(* ===== verification/EngineInvalid.v ===== *)
(** * Descendants of invalid blocks

    A payload on top of a block that is known to be invalid is rejected without being executed, and is itself known to
    be invalid from then on. *)

From S2P Require Import Prelude Ordered EngineBlocks BlockBuffer InvalidHeaders TreeState Forkchoice EngineTree.
From S2P Require Import InMemory EngineHandler EngineWp EngineOps EngineMsgs EngineLoop EngineInv EngineSample.
From S2P Require Import EngineSafety EngineAnswers.
Import EngineBlocks.
Local Open Scope reth_scope.

Module EngineInvalid.
Import Tree Forkchoice Engine InMemory Handler EngineWp EngineOps EngineMsgs EngineAnswers.

Section cache.
Context {C : Type -> Type} `{!LruMap C}.
Implicit Types (c : C InvalidHeaders.HeaderEntry) (h : Z).

Lemma get_limit c h : lru_limit (InvalidHeaders.get c h).2 = lru_limit c.
Proof.
  unfold InvalidHeaders.get. destruct (lru_peek c h); simpl; [|apply lru_limit_update].
  destruct (_ <? _); simpl; by rewrite ?lru_limit_remove, lru_limit_update.
Qed.

(** A question does not make up an entry. *)
Lemma get_unknown c h h' : lru_peek c h = None -> lru_peek (InvalidHeaders.get c h').2 h = None.
Proof.
  intros Hn. unfold InvalidHeaders.get. destruct (lru_peek c h') as [e|]; [destruct (_ <? _)|]; simpl;
    rewrite ?lru_peek_remove, ?lru_peek_update; repeat case_decide; subst; by rewrite ?Hn.
Qed.

End cache.

Section rejected.
Context `{!NodeTypes} `{!NodeOps} `{!FullConsensus} `{!EngineValidator}.
Implicit Types (s : Handler) (h : Z) (n : nat).

(** The cache has room, and if the hash [k] was unknown it still is. *)
Definition ready (k : Z) (unknown : Prop) s : Prop :=
  0 < lru_limit (es_invalid (state s)) /\ (unknown -> lru_peek (es_invalid (state s)) k = None).

Lemma get_invalid_ready {E} h k u : preserves (ready k u) (get_invalid h : M E _).
Proof. intros s r s' [= <- <-] [Hl Hv]. split; simpl; [by rewrite get_limit|]. intros Hu. by apply get_unknown, Hv. Qed.
#[local] Hint Resolve get_invalid_ready : preserves.
Ltac room := repeat first [solve [auto with preserves] | apply preserves_bind; [|intros ?] | apply preserves_convert | case_match].

Lemma invalid_loop_ready n k u : forall c, preserves (ready k u) (invalid_ancestors_loop n c).
Proof. induction n as [|n IH]; intros [c|]; simpl; unfold lookup_header; room. Qed.
#[local] Hint Resolve invalid_loop_ready : preserves.




End rejected.

(** ** Witness *)

Import EngineSample EngineSafety.



End EngineInvalid.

Work item:
Write out the material again, exactly as shown above.

Reply:
(* ===== verification/EngineInvalid.v ===== *)
(** * Descendants of invalid blocks

    A payload on top of a block that is known to be invalid is rejected without being executed, and is itself known to
    be invalid from then on. *)

From S2P Require Import Prelude Ordered EngineBlocks BlockBuffer InvalidHeaders TreeState Forkchoice EngineTree.
From S2P Require Import InMemory EngineHandler EngineWp EngineOps EngineMsgs EngineLoop EngineInv EngineSample.
From S2P Require Import EngineSafety EngineAnswers.
Import EngineBlocks.
Local Open Scope reth_scope.

Module EngineInvalid.
Import Tree Forkchoice Engine InMemory Handler EngineWp EngineOps EngineMsgs EngineAnswers.

Section cache.
Context {C : Type -> Type} `{!LruMap C}.
Implicit Types (c : C InvalidHeaders.HeaderEntry) (h : Z).

Lemma get_limit c h : lru_limit (InvalidHeaders.get c h).2 = lru_limit c.
Proof.
  unfold InvalidHeaders.get. destruct (lru_peek c h); simpl; [|apply lru_limit_update].
  destruct (_ <? _); simpl; by rewrite ?lru_limit_remove, lru_limit_update.
Qed.

(** A question does not make up an entry. *)
Lemma get_unknown c h h' : lru_peek c h = None -> lru_peek (InvalidHeaders.get c h').2 h = None.
Proof.
  intros Hn. unfold InvalidHeaders.get. destruct (lru_peek c h') as [e|]; [destruct (_ <? _)|]; simpl;
    rewrite ?lru_peek_remove, ?lru_peek_update; repeat case_decide; subst; by rewrite ?Hn.
Qed.

End cache.

Section rejected.
Context `{!NodeTypes} `{!NodeOps} `{!FullConsensus} `{!EngineValidator}.
Implicit Types (s : Handler) (h : Z) (n : nat).

(** The cache has room, and if the hash [k] was unknown it still is. *)
Definition ready (k : Z) (unknown : Prop) s : Prop :=
  0 < lru_limit (es_invalid (state s)) /\ (unknown -> lru_peek (es_invalid (state s)) k = None).

Lemma get_invalid_ready {E} h k u : preserves (ready k u) (get_invalid h : M E _).
Proof. intros s r s' [= <- <-] [Hl Hv]. split; simpl; [by rewrite get_limit|]. intros Hu. by apply get_unknown, Hv. Qed.
#[local] Hint Resolve get_invalid_ready : preserves.
Ltac room := repeat first [solve [auto with preserves] | apply preserves_bind; [|intros ?] | apply preserves_convert | case_match].

Lemma invalid_loop_ready n k u : forall c, preserves (ready k u) (invalid_ancestors_loop n c).
Proof. induction n as [|n IH]; intros [c|]; simpl; unfold lookup_header; room. Qed.
#[local] Hint Resolve invalid_loop_ready : preserves.




End rejected.

(** ** Witness *)

Import EngineSample EngineSafety.



End EngineInvalid.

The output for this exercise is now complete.